16/07/2026 06:28 - Economia
Para entender esta notícia, é importante saber que na Argentina, a agência de arrecadação de impostos chama-se ARCA (antiga AFIP), semelhante à Receita Federal no Brasil ou ao IRS nos EUA. Os principais impostos anuais são Ganhos (Imposto de Renda), Bens Pessoais (imposto sobre o patrimônio) e o Imposto Cedular (imposto sobre rendimentos financeiros).
O próximo 27 de julho é o prazo final para a apresentação das declarações anuais desses impostos. Como o tratamento legislativo da reforma da chamada Inocência Fiscal (um regime que busca simplificar declarações e dar segurança jurídica aos contribuintes) não começará a tempo, o governo argentino busca alternativas para dar certeza jurídica à população.
Este jueves 16 de julho, o ministro da Economia, Luis Caputo, voltará a se reunir com renomados tributaristas para ajustar o projeto de reforma. A apresentação oficial à sociedade está prevista para a próxima semana, através de uma coletiva de imprensa.
A queda na arrecadação em junho descartou uma nova prorrogação dos prazos, obrigando a não adiar o pagamento dos saldos das declarações. Diante disso, surge uma ideia que ganha força: o botão de Ganhos Simplificados.

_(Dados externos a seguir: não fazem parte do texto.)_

(* ===== verification/Tests.v ===== *)
(** * The repository's unit tests

    The [#[test]] functions of the modelled sources, each as the definition of what it
    computes: [Some true] when its assertions hold, [Some false] when one fails, [None]
    when it panics otherwise, as at the [unwrap] of an error.  Random keys are arguments.
    Every one of them passes here, with the concrete instances, so that the definitions of
    the library agree with what the source is tested for. *)
From S2P Require Import Prelude F64 Bytes Value Crypto Signals Merkle Stake Rewards Certificate.
From S2P Require Import Metabolic ModArith Ntt WaveField Domain Dag DagOrder Evm Oscillator Synthesis Settlement.
From S2P Require Import Network Gossip Simulation Bridge Persistence Api EvmRpc.
Local Open Scope N_scope.

Definition unwrap {E A} (r : result E A) : option A := match r with Ok a => Some a | Err _ => None end.
Definition is_err {E A} (r : result E A) : bool := match r with Ok _ => false | Err _ => true end.
(** [[b; 32]] *)
Definition id32 (b : byte) : N := of_be (repeat b 32).
Definition clock (nodes : list N) : VectorClock.t := fold_left (λ vc n, (VectorClock.tick vc n).1) nodes VectorClock.new.

(** ** consensus/dag.rs *)

Module DagTests.
Section tests.
Context {C : Crypto} {HO : HashOrder} (kp : KeyPair) (to : N).

Definition start : VectorClockDag := seed_balance dag_new (account_id kp) 1000000000000.
Definition insert (d : VectorClockDag) (s : StatefulShift) (tick : N) : option VectorClockDag :=
  '(d, r) ← dag_insert d s (public_key kp) tick 3; _ ← unwrap r; Some d.
Definition shift (amount : N) (vc : VectorClock.t) (preds : list N) (nonce : N) : StatefulShift :=
  ss_new kp DEFAULT_DEX_DOMAIN to amount vc preds nonce 0.

Definition dag_orders_chain : option bool :=
  let vc := clock [id32 x01] in
  let shift1 := shift 100 vc [] 1 in
  let h1 := ss_hash shift1 in
  d ← insert start shift1 0;
  let vc2 := (VectorClock.tick vc (id32 x01)).1 in
  d ← insert d (shift 200 vc2 [h1] 2) 1;
  r ← topological_order d; order ← unwrap r;
  b ← apply_ordered d; balances ← unwrap b;
  from ← balances !! account_id kp; dest ← balances !! to;
  Some (bool_decide (length order = 2%nat) && bool_decide (order !! 0%nat = Some h1)
        && (from =? 1000000000000 - 300) && (dest =? 300)).

Definition topological_order_uses_vector_clock_tiebreaker : option bool :=
  let shift_a := shift 100 (clock [id32 x01]) [] 1 in
  let shift_b := shift 100 (clock [id32 x02; id32 x01]) [] 2 in
  d ← insert start shift_b 0; d ← insert d shift_a 0;
  r ← topological_order d; order ← unwrap r;
  Some (bool_decide (order = [ss_hash shift_a; ss_hash shift_b])).

Definition dag_detects_double_spend : option bool :=
  let shift_a := shift 700000000000 (clock [id32 x01]) [] 1 in
  let shift_b := shift 400000000000 (clock [id32 x02]) [] 2 in
  d ← insert start shift_a 0; d ← insert d shift_b 0;
  ds ← detect_double_spends d; Some (negb (bool_decide (ds = []))).

Definition validates_vector_clock_monotonicity : option bool :=
  let sender := account_id kp in
  d ← insert start (shift 100 (clock [sender]) [] 1) 0;
  Some (is_err (validate_vector_clock d sender (clock [sender; sender; sender]))
        && negb (is_err (validate_vector_clock d sender (clock [sender; sender])))).

Definition derives_vector_clock_when_missing : option bool :=
  let sender := account_id kp in
  d ← insert start (ss_new kp DEFAULT_DEX_DOMAIN sender 1 (clock [sender]) [] 1 0) 0;
  derived ← unwrap (validate_or_derive d sender None);
  Some (VectorClock.get derived sender =? 2).
End tests.
End DagTests.

(** ** consensus/oscillator.rs *)

Module OscillatorTests.
Section tests.
Context {C : Crypto} {E : Ethers} {V : Revm} {HO : HashOrder} (random alice bob operator : KeyPair) (now : N).

Definition ingest_ok (o : Oscillator) (s : Signal) : option Oscillator :=
  let '(o, r) := ingest o s now in _ ← unwrap r; Some o.

Definition oscillator_rejects_replayed_nonce : option bool :=
  o ← osc_new (id32 x01) 64 random;
  let o := osc_seed_account o (account_id alice) 10000000000000 in
  let st amount nonce := SigStateful (ss_new alice DEFAULT_DEX_DOMAIN (account_id bob) amount (clock [id32 x01]) [] nonce 0) in
  o ← ingest_ok o (st 100 1);
  let '(o, r) := ingest o (st 200 1) now in
  if negb (is_err r) then Some false else _ ← ingest_ok o (st 200 2); Some true.

Definition oscillator_registers_domain_and_deducts_fee : option bool :=
  o ← osc_new (id32 x01) 64 random;
  let fee := domain_reservation_fee_units in
  let o := osc_seed_account o (account_id alice) (fee + 1000000000000) in
  policy ← unwrap (policy_new (id32 x07) true true Causal 3 20 MetabolicOnly);
  let before := units (account_balance (wave_field o) (account_id alice)) in
  let '(o, r) := register_domain o policy (account_id alice) in
  _ ← unwrap r;
  let after := units (account_balance (wave_field o) (account_id alice)) in
  Some ((before - after =? fee) && registry_contains (domain_registry o) (id32 x07)).

Definition oscillator_strict_domain_waits_for_quorum : option bool :=
  o ← osc_new (id32 x01) 64 random;
  let o := osc_seed_account o (account_id operator) 2000000000000000000 in
  let o := osc_seed_account o (account_id alice) 1000000000000 in
  let o := set_operator_keypair o operator in
  policy ← unwrap (policy_new (id32 x2a) false true Strict 3 20 MetabolicOnly);
  let '(o, r) := register_domain o policy (account_id operator) in
  _ ← unwrap r;
  let o := with_stakes o (lock_stake (stake_table o) (account_id operator) 1000000000000000000).1 in
  o ← ingest_ok o (SigStateful (ss_new alice (id32 x2a) (account_id bob) 500 (clock [id32 x01]) [] 1 0));
  let keys := <[account_id operator := public_key operator]> {[account_id alice := public_key alice]} in
  '(o, r1) ← synthesize o keys now;
  '(o, r2) ← synthesize o keys now;
  Some (bool_decide (stateful_applied r1 = 0%nat) && bool_decide (stateful_applied r2 = 1%nat)).

Definition oscillator_aggregates_commutative_and_applies_stateful : option bool :=
  o ← osc_new (id32 x01) 64 random;
  let o := osc_seed_account o (account_id alice) 10000000000000 in
  o ← fold_opt (λ o i, ingest_ok o (SigCommutative
          (cs_new alice DEFAULT_DEX_DOMAIN (coord_from_scalar (N.of_nat i)) 100 (id32 x09) (N.of_nat i) 0)))
        (seq 0 10) o;
  o ← ingest_ok o (SigStateful (ss_new alice DEFAULT_DEX_DOMAIN (account_id bob) 500 (clock [id32 x01]) [] 1 0));
  '(o, r) ← synthesize o {[account_id alice := public_key alice]} now;
  dest ← final_balances r !! account_id bob;
  Some (bool_decide (commutative_applied r = 10%nat) && bool_decide (stateful_applied r = 1%nat)
        && (dest =? 500) && (units (pool_balance (wave_field o) (id32 x09)) =? 10 * 100)).
End tests.
End OscillatorTests.

(** ** operator/stake.rs, operator/rewards.rs *)

Module StakeTests.
Section tests.
Context {HO : HashOrder} {HX : Hex}.

Definition at_100 : StakeTable := table_new {| min_stake := 100 |}.

Definition staked_operator_meets_minimum : option bool :=
  let op := id32 x01 in
  Some (negb (is_staked at_100 op) && is_staked (lock_stake at_100 op 100).1 op).

Definition slashed_operator_is_no_longer_staked : option bool :=
  let op := id32 x02 in
  let t := (lock_stake at_100 op 100).1 in
  Some (negb (is_staked (slash t op).1 op)).

Definition snapshot_roundtrip_preserves_slash_and_burned_stake : option bool :=
  let op := id32 x03 in
  let t := (lock_stake at_100 op 200).1 in
  let '(t, (_, burned)) := slash t op in
  let restored := from_snapshot {| min_stake := 100 |} (to_snapshot t) in
  Some ((burned =? 200) && (get_stake restored op =? 0) && is_slashed restored op && negb (is_staked restored op)).

Definition at_1 (stakes : list (N * N)) : StakeTable :=
  fold_left (λ t e, (lock_stake t e.1 e.2).1) stakes (table_new {| min_stake := 1 |}).

Definition rewards_split_proportionally_to_stake : option bool :=
  let '(a, b) := (id32 x01, id32 x02) in
  let pool := distribute pool_new 10000 (at_1 [(a, 75); (b, 25)]) in
  Some ((balance pool a =? 3750) && (balance pool b =? 1250) && (lp_reward_balance pool DEFAULT_DEX_DOMAIN =? 5000)).

Definition slashed_operator_gets_no_rewards : option bool :=
  let '(a, b) := (id32 x01, id32 x02) in
  let pool := distribute pool_new 10000 (slash (at_1 [(a, 50); (b, 50)]) a).1 in
  Some ((balance pool a =? 0) && (balance pool b =? 5000) && (lp_reward_balance pool DEFAULT_DEX_DOMAIN =? 5000)).

Definition lp_share_accrues_even_without_staked_operators : option bool :=
  let pool := distribute pool_new 10000 (table_new {| min_stake := 1000 |}) in
  Some (lp_reward_balance pool DEFAULT_DEX_DOMAIN =? 5000).

Definition claim_lp_reward_zeroes_balance : option bool :=
  let '(pool, claimed) := claim_lp_reward (distribute pool_new 10000 (at_1 [])) DEFAULT_DEX_DOMAIN in
  Some ((claimed =? 5000) && (lp_reward_balance pool DEFAULT_DEX_DOMAIN =? 0)).
End tests.
End StakeTests.

(** ** value/metabolic.rs, value/spectrum.rs, value/stream.rs, value/supply.rs *)

Module ValueTests.
Section tests.
Context {HO : HashOrder} (owner other : N).

Definition pow_uses_exponentiation_by_squaring : option bool :=
  Some ((pow 1 0 =? 1) && (pow 7 1 =? 7) && (pow 2 10 =? 1024) && (pow 9999 2 =? 99980001)
        && (pow 10000 3 =? 1000000000000)).

Definition decayed_balance_matches_closed_form : option bool :=
  Some ((decayed_balance 1000000 10000 0 =? 1000000) && (decayed_balance 1000000 10000 1 =? 990000)
        && (decayed_balance 1000000 10000 2 =? 980100) && (decayed_balance 1000000 10000 3 =? 970299)).

Definition split (decayed : N) : N * N :=
  let burn := sat_mul 128 decayed METABOLIC_BURN_BP / BASIS_POINTS_DENOMINATOR in (burn, decayed - burn).
Definition metabolic_burn_split_is_deterministic_25_75 : option bool :=
  Some (bool_decide (split 1000000 = (250000, 750000))
        && ((split 3).1 =? 0) && ((split 3).1 + (split 3).2 =? 3)
        && ((split 4).1 =? 1) && ((split 4).1 + (split 4).2 =? 4)
        && ((split 987654321).1 + (split 987654321).2 =? 987654321)).

Definition lambda_is_capped_below_denominator : option bool :=
  let stream := stream_new (id32 x09) owner 1000000 2000000 in
  Some ((ms_rate_ppm stream =? DECAY_DENOMINATOR - 1) && (remaining_at stream 1 =? 1)).

Definition stream_remaining_follows_exponential_curve : option bool :=
  let stream := stream_new (id32 x01) owner 1000000 10000 in
  Some ((remaining_at stream 0 =? 1000000) && (remaining_at stream 1 =? 990000)
        && (remaining_at stream 2 =? 980100) && (remaining_at stream 5 =? decayed_balance 1000000 10000 5)).

Definition process_returns_incremental_burn_each_tick : option bool :=
  let stream := stream_new (id32 x02) owner 1000000 10000 in
  let '(stream, (burned, exhausted)) := process stream 1 in
  let first := (burned =? 10000) && negb exhausted && (ms_remaining stream =? 990000) in
  let '(stream, (burned, exhausted)) := process stream 2 in
  let second := (burned =? 9900) && negb exhausted && (ms_remaining stream =? 980100) in
  let '(stream, (burned, _)) := process stream 2 in
  Some (first && second && (burned =? 0)).

Definition engine_accumulates_exponential_burn : option bool :=
  let e := add_stream Metabolic.engine_new (stream_new (id32 x03) owner 1000000 10000) in
  let '(e, b1) := process_metabolic_degradation e 1 in
  let first := (b1 =? 10000) && (eng_total_burned e =? 10000) in
  let '(e, b2) := process_metabolic_degradation e 2 in
  Some (first && (b2 =? 9900) && (eng_total_burned e =? 19900) && bool_decide (active_stream_count e = 1%nat)).

Definition engine_removes_fully_exhausted_streams : option bool :=
  let e := add_stream Metabolic.engine_new (stream_new (id32 x04) owner 1 9999) in
  let '(e, burned) := process_metabolic_degradation e 1 in
  Some ((burned =? 1) && bool_decide (active_stream_count e = 0%nat)).

Definition spectrum_lease_and_authorize : option bool :=
  s ← unwrap (Spectrum.lease (Spectrum.new 1024) owner 0 64 1000000000000 100);
  match Spectrum.authorize s 32 with
  | Ok s => Some (is_err (Spectrum.authorize s 2000))
  | Err _ => Some false
  end.

Definition spectrum_rejects_overlapping_leases : option bool :=
  s ← unwrap (Spectrum.lease (Spectrum.new 1024) owner 0 64 1000000000000 100);
  Some (is_err (Spectrum.lease s other 32 96 1000000000000 100)).

Definition stream_burn_rate : option bool :=
  let stream := Stream.new 10 1 10 in
  Some (Stream.burned_in 5 (Stream.rate_per_tick stream) =? 5 * WAVE_PRECISION).

Definition stream_state_exhausts : option bool :=
  let '(state, burned) := Stream.tick (Stream.state_new (Stream.from_subunits WAVE_PRECISION WAVE_PRECISION 10)) 1 in
  Some ((burned =? WAVE_PRECISION) && Stream.is_exhausted state).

O anteprojeto introduz reformas de fundo sobre o regime de declaração simplificada do Imposto de Ganhos (Lei 27.799), com efeitos projetados para os períodos fiscais iniciados a partir de 1 de janeiro de 2025. O consultor tributário Marcos Felice detalha as mudanças mais relevantes:
Eliminam-se os limites de faturamento (menores a 1 bilhão de pesos argentinos) e patrimônio (inferior a 10 bilhões de pesos) para acessar o regime. A elegibilidade dependerá exclusivamente de não ser classificado como 'grande contribuinte nacional' pela ARCA.
Adiciona-se um filtro: embora a diferença percentual supere os 15%, não haverá discrepância significativa se o valor absoluto não ultrapassar 5.000.000 de pesos argentinos (cerca de 5% do limite do Regime Penal Tributário).
Se o contribuinte apresentar uma declaração retificadora dentro de 15 dias úteis da notificação e cancelar o saldo com juros, a diferença não será computada como discrepância significativa.
O ônus da prova para avaliar a discrepância recai exclusivamente sobre a ARCA. O órgão só poderá usar informações declaradas pelo contribuinte, dados de seus sistemas ou informações de terceiros. Valorações subjetivas não terão valor probatório.
A ARCA emitiu uma norma interna que prioriza a presunção de exatidão. Se um contribuinte apresentou o Formulário 2711 antes do início de uma fiscalização, as ações de controle sobre períodos fiscais anteriores (2024 e anos anteriores) devem ser arquivadas, a menos que seja detectada uma discrepância significativa.
O anteprojeto também esclarece que a adesão ao regime não interrompe procedimentos já iniciados. No entanto, oferece um incentivo: os contribuintes que cancelarem ou regularizarem os ajustes ficarão isentos das multas por omissão e por fraude fiscal.
O projeto busca construir um equilíbrio entre o incentivo à adesão, a formalização de operações e a preservação das faculdades de fiscalização. Fortalece o regime para quem não tem fiscalizações abertas ou apresenta diferenças de baixa significância econômica, trazendo maior segurança jurídica aos contribuintes.